Это было страшно. За себя он не боялся, просто не верил, что распущенность и безволие передаются по наследству, но ему было трудно, почти невозможно привыкнуть к тому, что Василий Степанович Русанов, молодой ученый, доктор наук, человек огромной культуры, как называл его Дмитрий Изотович, — этот его отец, теперь рисовался в памяти обрюзгшим, с мутными глазами.

Он твердо решил, что больше не выпьет даже глотка пива. Не потому что — а вдруг? Так надо было хотя бы перед памятью отца. И вообще — на кой это черт?

В двенадцать часов пробили куранты. Геннадий оделся и вышел на улицу. Повсюду смеялись, пели… На Чистых прудах — не протолкнуться. Ему насыпали за воротник снега, потом, когда он проходил мимо ледяной горки, сверху налетела рослая девица в пуховом платке, и они, обнявшись, скатились в канаву.
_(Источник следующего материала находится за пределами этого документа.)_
(** * agentbounty: the payment-gated task lifecycle

    A shallow embedding of the pricing engine ([PricingEngine]), the x402
    payment verifier ([X402PaymentHandler]), the task store and scheduler
    ([TaskQueue]) and the orchestrator ([AgentCore]), followed by the
    properties of the specification that concern them.

    Conventions.
    - A method is a function of the state it reads and of the values that its
      calls to the outside return: the clock, [randomUUID], the ledger, the
      skills, the memory store. An [async] method runs to its end before the
      next one starts; interleavings at an [await] are not modelled.
    - What a method may throw is explicit ([JS.completion]); a [try] block is
      a computation under [JS.try_catch].
    - A JavaScript [number] is an exact rational ([Qc]); every constant of the
      pricing tables is representable. Where the sources can meet a value
      that is no number they are given a [JS.value]: a number, [NaN], or one
      of the functions and objects that every object literal inherits from
      [Object.prototype]. The infinities are not modelled.
    - A string is held as the bytes of its UTF-8 encoding. The length of a
      text and a cut in it count UTF-16 code units, as JavaScript does; on
      identifiers, hashes and amounts, which are ASCII, a byte is a code
      unit.
    - A [bigint] is a [Z].
    - A [Map<string, T>] is a [gmap string T]; an object literal used as a
      table is the [gmap] of its own properties, read with [JS.get], which
      also finds what the object inherits; a [Set<string>] is a
      duplicate-free list in insertion order.
    - A [Date] is its time value in milliseconds ([Z]).
    - An optional property [f?: T] is an [option T]. *)

From Stdlib Require Import ZArith QArith Qcanon Qround Lqa String Ascii List Sorted Lia.
From stdpp Require Import base numbers option list strings pretty gmap.

Local Open Scope string_scope.

(* ===================================================================== *)
(** ** JavaScript built-ins used by the sources *)
(* ===================================================================== *)

Module JS.

(** [String.prototype.startsWith]. *)
Fixpoint startsWith (s p : string) : bool :=
  match p, s with
  | EmptyString, _ => true
  | String a p', String b s' => if Ascii.eqb a b then startsWith s' p' else false
  | String _ _, EmptyString => false
  end.

(** [s.slice(n)] for [0 <= n]. *)
Fixpoint slice_from (n : nat) (s : string) : string :=
  match n, s with
  | O, _ => s
  | S n', String _ s' => slice_from n' s'
  | S _, EmptyString => EmptyString
  end.

(** [s.slice(0, n)]. *)
Fixpoint slice_to (n : nat) (s : string) : string :=
  match n, s with
  | O, _ => EmptyString
  | S n', String c s' => String c (slice_to n' s')
  | S _, EmptyString => EmptyString
  end.

(** [s.replace(pat, rep)] with a string pattern: the first occurrence only. *)
Fixpoint replace (pat rep s : string) : string :=
  if startsWith s pat then rep +:+ slice_from (String.length pat) s
  else match s with
       | EmptyString => EmptyString
       | String c s' => String c (replace pat rep s')
       end.

Definition lower_ascii (c : ascii) : ascii :=
  let n := nat_of_ascii c in
  if (65 <=? n)%nat && (n <=? 90)%nat then ascii_of_nat (n + 32) else c.

(** [String.prototype.toLowerCase] (on the ASCII letters). *)
Fixpoint toLowerCase (s : string) : string :=
  match s with
  | EmptyString => EmptyString
  | String c s' => String (lower_ascii c) (toLowerCase s')
  end.

(** [s.padStart(n, '0')]. *)
Definition padStart0 (n : nat) (s : string) : string :=
  Nat.iter (n - String.length s) (String "0") s.

(** [s.padEnd(n, '0')]. *)
Definition padEnd0 (n : nat) (s : string) : string :=
  s +:+ Nat.iter (n - String.length s) (String "0") EmptyString.

(** [s.replace(/(0+)$/, '')]: drop the trailing zeros. *)
Fixpoint strip_trailing_zeros (s : string) : string :=
  match s with
  | EmptyString => EmptyString
  | String c s' =>
      match strip_trailing_zeros s' with
      | EmptyString => if Ascii.eqb c "0" then EmptyString else String c EmptyString
      | r => String c r
      end
  end.

(** What a [throw] carries: an [Error] with its message, one of the two
    library errors whose text the host renders, or a [TypeError] of the
    engine with its message. *)
Inductive exn :=
| Error (message : string)
| SyntaxError (input : string)
| InvalidDecimalNumberError (value : string)
| TypeError (message : string).

(** The outcome of evaluating an expression or awaiting a promise. *)
Inductive completion (A : Type) :=
| Normal (a : A)
| Throw (e : exn).
Arguments Normal {A} a.
Arguments Throw {A} e.

Definition bind {A B} (c : completion A) (k : A -> completion B) : completion B :=
  match c with
  | Normal a => k a
  | Throw e => Throw e
  end.

(** [try { body } catch (e) { handler e }]. *)
Definition try_catch {A} (body : completion A) (handler : exn -> completion A)
  : completion A :=
  match body with
  | Normal a => Normal a
  | Throw e => handler e
  end.

Definition digit_value (c : ascii) : option Z :=
  let n := Z.of_nat (nat_of_ascii c) in
  if (48 <=? n)%Z && (n <=? 57)%Z then Some (n - 48)%Z
  else if (97 <=? n)%Z && (n <=? 122)%Z then Some (n - 87)%Z
  else if (65 <=? n)%Z && (n <=? 90)%Z then Some (n - 55)%Z
  else None.

(** The digits of [s] in the given radix, most significant first. *)
Fixpoint parse_digits (radix : Z) (s : string) (acc : Z) : option Z :=
  match s with
  | EmptyString => Some acc
  | String c s' =>
      match digit_value c with
      | Some d => if (d <? radix)%Z then parse_digits radix s' (acc * radix + d)%Z else None
      | None => None
      end
  end.

Definition parse_nonempty_digits (radix : Z) (s : string) : option Z :=
  match s with
  | EmptyString => None
  | _ => parse_digits radix s 0%Z
  end.

Definition is_space (c : ascii) : bool :=
  let n := nat_of_ascii c in
  ((9 <=? n)%nat && (n <=? 13)%nat) || (n =? 32)%nat.

Fixpoint trim_start (s : string) : string :=
  match s with
  | String c s' => if is_space c then trim_start s' else s
  | EmptyString => EmptyString
  end.

Fixpoint trim_end (s : string) : string :=
  match s with
  | EmptyString => EmptyString
  | String c s' =>
      match trim_end s' with
      | EmptyString => if is_space c then EmptyString else String c EmptyString
      | r => String c r
      end
  end.

(** [StringToBigInt]: white space around an optional literal; the literal is
    a signed decimal integer, or an unsigned one with prefix [0x], [0o] or
    [0b]. *)
Definition StringToBigInt (s : string) : option Z :=
  match trim_end (trim_start s) with
  | EmptyString => Some 0%Z
  | String "0" (String "x" r) | String "0" (String "X" r) => parse_nonempty_digits 16 r
  | String "0" (String "o" r) | String "0" (String "O" r) => parse_nonempty_digits 8 r
  | String "0" (String "b" r) | String "0" (String "B" r) => parse_nonempty_digits 2 r
  | String "-" r => Z.opp <$> parse_nonempty_digits 10 r
  | String "+" r => parse_nonempty_digits 10 r
  | r => parse_nonempty_digits 10 r
  end.

(** [BigInt(s)] on a string: a [SyntaxError] when [s] is no integer literal. *)
Definition BigInt (s : string) : completion Z :=
  match StringToBigInt s with
  | Some z => Normal z
  | None => Throw (SyntaxError s)
  end.

(** [x || y] where [x] is an optional string: [undefined] and [''] are falsy. *)
Definition truthy (x : option string) : bool :=
  match x with
  | Some EmptyString | None => false
  | Some _ => true
  end.

(** [s.split(sep)] for a separator of one character. *)
Fixpoint split (sep : ascii) (s : string) : list string :=
  match s with
  | EmptyString => [EmptyString]
  | String c s' =>
      if Ascii.eqb c sep then EmptyString :: split sep s'
      else match split sep s' with
           | h :: t => String c h :: t
           | [] => [String c EmptyString]
           end
  end.

(** [Math.round]: the nearest integer, halves towards plus infinity. *)
Definition Math_round (x : Qc) : Qc :=
  Q2Qc (inject_Z (Qfloor (x + Q2Qc (1 # 2))%Qc)).

(** [Math.max] of two numbers. *)
Definition Math_max (x y : Qc) : Qc :=
  if bool_decide (x < y)%Qc then y else x.

(** [Math.ceil]. *)
Definition Math_ceil (x : Qc) : Qc := Q2Qc (inject_Z (Qceiling x)).

(** [String.prototype.includes]. *)
Fixpoint includes (s sub : string) : bool :=
  startsWith s sub
  || match s with
     | EmptyString => false
     | String _ s' => includes s' sub
     end.

(** A byte that continues a character: the second, third or fourth byte of
    its encoding. *)
Definition is_continuation (c : ascii) : bool :=
  let n := nat_of_ascii c in (128 <=? n)%nat && (n <? 192)%nat.

(** The number of code units of the character that the byte [c] starts: one,
    and two for a character beyond U+FFFF, whose encoding has four bytes. *)
Definition code_units (c : ascii) : nat :=
  let n := nat_of_ascii c in
  if is_continuation c then 0 else if (n <? 240)%nat then 1 else 2.

(** [s.length]. *)
Fixpoint str_length (s : string) : nat :=
  match s with
  | EmptyString => O
  | String c s' => code_units c + str_length s'
  end.

(** The first half of a character beyond U+FFFF, whose encoding starts with
    the byte [c] and goes on with the first three bytes of [rest]: its high
    surrogate, held as the three bytes that a code unit of that range
    takes. *)
Definition high_surrogate (c : ascii) (rest : string) : string :=
  match N_of_ascii <$> list_ascii_of_string (slice_to 3 rest) with
  | [b1; b2; b3] =>
      let cp := (N_of_ascii c mod 8 * 262144 + b1 mod 64 * 4096
                 + b2 mod 64 * 64 + b3 mod 64)%N in
      let w := ((cp - 65536) / 1024)%N in
      String (ascii_of_N 237)
        (String (ascii_of_N (160 + w / 64)) (String (ascii_of_N (128 + w mod 64)) EmptyString))
  | _ => EmptyString
  end.

(** [s.slice(0, n)] on a text: what lies within the first [n] code units. A
    cut inside a character beyond U+FFFF keeps its first half. *)
Fixpoint slice_text (n : nat) (s : string) : string :=
  match s with
  | EmptyString => EmptyString
  | String c s' =>
      if is_continuation c then String c (slice_text n s')
      else if (code_units c <=? n)%nat then String c (slice_text (n - code_units c) s')
      else if (n =? 1)%nat then high_surrogate c s'
      else EmptyString
  end.

(** The white space [\s] of the regular expressions at the head of [s]: tab
    to carriage return and space, and the encodings of U+00A0, U+1680,
    U+2000 to U+200A, U+2028, U+2029, U+202F, U+205F, U+3000 and U+FEFF. *)
Definition space_at (s : string) : bool :=
  match nat_of_ascii <$> list_ascii_of_string (slice_to 3 s) with
  | n :: rest =>
      ((9 <=? n)%nat && (n <=? 13)%nat) || (n =? 32)%nat
      || match rest with
         | [m] => (n =? 194)%nat && (m =? 160)%nat
         | [m; k] =>
             ((n =? 194)%nat && (m =? 160)%nat)
             || ((n =? 225)%nat && (m =? 154)%nat && (k =? 128)%nat)
             || ((n =? 226)%nat && (m =? 128)%nat
                 && (((128 <=? k)%nat && (k <=? 138)%nat) || (k =? 168)%nat
                     || (k =? 169)%nat || (k =? 175)%nat))
             || ((n =? 226)%nat && (m =? 129)%nat && (k =? 159)%nat)
             || ((n =? 227)%nat && (m =? 128)%nat && (k =? 128)%nat)
             || ((n =? 239)%nat && (m =? 187)%nat && (k =? 191)%nat)
         | _ => false
         end
  | [] => false
  end.

(** The number of maximal runs of white space in [s]; [in_run] tells that
    the character before [s] is white space. *)
Fixpoint whitespace_runs (in_run : bool) (s : string) : nat :=
  match s with
  | EmptyString => O
  | String c s' =>
      if is_continuation c then whitespace_runs in_run s'
      else if space_at s
      then (if in_run then O else 1%nat) + whitespace_runs true s'
      else whitespace_runs false s'
  end.

(** [s.split(/\s+/).length]: one piece more than there are runs of white
    space. *)
Definition split_whitespace_length (s : string) : nat := S (whitespace_runs false s).

(** [Array.prototype.join]. *)
Fixpoint join (sep : string) (l : list string) : string :=
  match l with
  | [] => EmptyString
  | [x] => x
  | x :: l' => x +:+ sep +:+ join sep l'
  end.

(** [Number.prototype.toString] on a number that is a whole number of
    hundredths, not negative and below ten to the twenty-first: the integer
    part, and the one or two digits of the fraction when it is not zero. The
    prices and the amounts of the breakdown are such numbers. *)
Definition Number_toString (x : Qc) : string :=
  let hundredths := Qfloor (x * Q2Qc (100 # 1))%Qc in
  let fraction := (hundredths mod 100)%Z in
  pretty (hundredths / 100)%Z
    +:+ (if (fraction =? 0)%Z then EmptyString
         else "." +:+ (if (fraction mod 10 =? 0)%Z then pretty (fraction / 10)%Z
                       else padStart0 2 (pretty fraction))).

Definition hex_digit (n : nat) : ascii :=
  default "0"%char (String.get n "0123456789ABCDEF").

(** The escape [%XX] of a byte. *)
Definition percent_byte (n : nat) : string :=
  String "%" (String (hex_digit (n / 16)) (String (hex_digit (n mod 16)) EmptyString)).

(** The characters that [encodeURIComponent] leaves as they are. *)
Definition is_uri_unreserved (c : ascii) : bool :=
  let n := nat_of_ascii c in
  ((48 <=? n)%nat && (n <=? 57)%nat) || ((65 <=? n)%nat && (n <=? 90)%nat)
  || ((97 <=? n)%nat && (n <=? 122)%nat)
  || existsb (Ascii.eqb c) ["-"; "_"; "."; "!"; "~"; "*"; "'"; "("; ")"]%char.

(** [encodeURIComponent]: every other byte of the encoding is escaped. *)
Fixpoint encodeURIComponent (s : string) : string :=
  match s with
  | EmptyString => EmptyString
  | String c s' =>
      (if is_uri_unreserved c then String c EmptyString
       else percent_byte (nat_of_ascii c))
        +:+ encodeURIComponent s'
  end.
— Ну, баба-яга! — рассмеялся Геннадий. — Вам боксом бы заниматься в тяжелом весе, а не прохожих калечить. Не ушиблись?

— Руку-то хоть дайте, кавалер! — Девушка все еще барахталась в снегу.

— А я не кавалер! Погоди… — Он схватил ее в охапку и поставил на ноги. — Провалиться мне, если это не Танька!
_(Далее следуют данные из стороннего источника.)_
(** * multi_pool_alloc.hpp: a two-level bitmap pool allocator

    Shallow embedding of [mpa::pool_t] and [mpa::multi_pool_t] and the
    properties of the allocate / deallocate paths.

    Conventions.
    - A [WordType] value is a [Z] in [0, 2^word_bits); the stores of
      [set_bit] and [clear_bit] wrap to that width.
    - An address is a [Z]; [T* data] of the pool object at address [this]
      starts at [this + data_offset] and one element takes [sizeof_T] bytes.
      [sizeof_T], [data_offset] (= offsetof(pool_t, data)) and
      [sizeof_pool] (= sizeof(pool_t<T>)) are parameters of the development.
    - [malloc n] is the address [malloc] returns when [new_block], its only
      caller, runs with n blocks present ([0] is the null pointer), and
      [push_back_ok n] tells whether [memory_blocks.push_back] then obtains
      its storage ([std::vector] throws [std::bad_alloc] otherwise).
    - The storage a block points to is kept with the block record: [pools]
      is the array of [pools_in_block] pool objects at address [ptr].
    - [ctz] is undefined on 0 (the source says so); an undefined step, an
      out-of-bounds index and a store through the null pointer are all
      reported as "undefined". *)

From Stdlib Require Import ZArith Lia Bool.
From stdpp Require Import base option list.

Local Open Scope Z_scope.

(** Ways a call can end: a normal return, an allocation failure that
    propagates to the caller as an exception (with the state it leaves), a
    failed [assert] of a debug build, undefined behaviour. *)
Inductive outcome (S A : Type) : Type :=
| Return (a : A) (s : S)
| AllocFailure (s : S)
| AssertFailed
| Undefined.

Arguments Return {S A} a s.
Arguments AllocFailure {S A} s.
Arguments AssertFailed {S A}.
Arguments Undefined {S A}.

(** [uint32_t(x)] and the conversion of a [ptrdiff_t] to [size_t]. *)
Definition u32 (x : Z) : Z := x mod 2 ^ 32.
Definition u64 (x : Z) : Z := x mod 2 ^ 64.

Record pool_t : Type := mk_pool {
  unused_words : Z;
  unallocated_slots : list Z
}.

Record block_t : Type := mk_block {
  ptr : Z;
  unmaxed_pools : Z;
  pools : list pool_t
}.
— Вы уже разочек провалились! — Она узнала его, рассмеялась. — Привет! Мы всегда будем встречаться не по-человечески?

— Танька, неужели ты? Я два года ждал тебя возле «Ударника». Понимаешь? Как ты сюда попала? Хоть помнишь, как меня зовут?

— Геннадий Русанов. А тот, у которого целое поле цветов, — Павел Евгеньев. Вот так! Афиши помню наизусть, такая вредная намять.

— Ты в детстве ела много сахару, — сказал Геннадий, все еще продолжая держать ее за руки. — Не поверишь — я тебя совсем забыл, честное слово, вот уже год и не вспоминал даже, а сейчас рад, ну прямо — расцеловал бы!

— Между прочим, я ждала звонка.

— Я потерял твой телефон. Но теперь это неважно… Откуда ты здесь?

— Боже, какой ты шумный! Третий раз спрашиваешь и не даешь ответить. Я тут живу.